**Task description:**
I need the number of lines in the listing below that include the string "reading", and only that number.
——
(** The [loop] of the length, one byte at a time; ten rounds reach the shift
    that ends it. *)
Fixpoint read_length (fuel : nat) (r : R) (self : VarintReader) : R * VarintReader * Poll unit :=
  match fuel with
  | O => (r, self, Ready Panic)
  | S fuel' =>
    match read r 1 with
    | (r, ReadErr e) => (r, self, Ready (Err e))
    | (r, ReadCancelled) => (r, self, Dropped)
    | (r, ReadOk []) =>
      (r, self, Ready (Err (eof "connection closed while reading protobuf frame length")))
    | (r, ReadOk (value :: _)) =>
      if (vr_length_shift self =? 63) && (1 <? value)
      then (r, self, Ready (Err (invalid_data "protobuf frame length varint overflow"))) else
      let self := self <| vr_length :=
        Z.lor (vr_length self) (Z.shiftl (Z.land value 0x7F) (vr_length_shift self)) |> in
      if Z.land value 0x80 =? 0 then (r, self, Ready (Ok tt)) else
      let self := self <| vr_length_shift := vr_length_shift self + 7 |> in
      if 64 <=? vr_length_shift self
      then (r, self, Ready (Err (invalid_data "protobuf frame length varint overflow")))
      else read_length fuel' r self
    end
  end.

(** The length is complete: check it and make room. *)
Definition start_body (self : VarintReader) : VarintReader * Result IoError unit :=
  let self := self <| vr_body_expected := Z.to_nat (vr_length self) |> in
  if (vr_body_expected self =? 0)%nat then (self, Err (invalid_data "zero-length protobuf frame"))
  else if MAX_FRAME_SIZE <? Z.of_nat (vr_body_expected self)
  then (self, Err (invalid_data "protobuf frame exceeds 64 KiB"))
  else (self <| vr_body := resize (vr_body_expected self) (vr_body self) |>, Ok tt).

Fixpoint read_body (fuel : nat) (r : R) (self : VarintReader) : R * VarintReader * Poll unit :=
  if (vr_body_expected self <=? vr_body_filled self)%nat then (r, self, Ready (Ok tt)) else
  match fuel with
  | O => (r, self, Ready Panic)
  | S fuel' =>
    match @slice IoError Z (vr_body self) (vr_body_filled self) (vr_body_expected self) with
    | Ok _ =>
      match read r (vr_body_expected self - vr_body_filled self) with
      | (r, ReadErr e) => (r, self, Ready (Err e))
      | (r, ReadCancelled) => (r, self, Dropped)
      | (r, ReadOk []) =>
        (r, self, Ready (Err (eof "connection closed while reading protobuf frame body")))
      | (r, ReadOk chunk) =>
        read_body fuel' r
          (self <| vr_body := splice (vr_body self) (vr_body_filled self) chunk |>
                <| vr_body_filled := (vr_body_filled self + length chunk)%nat |>)
      end
    | _ => (r, self, Ready Panic)
    end
  end.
——
**Answer to this exercise:**
2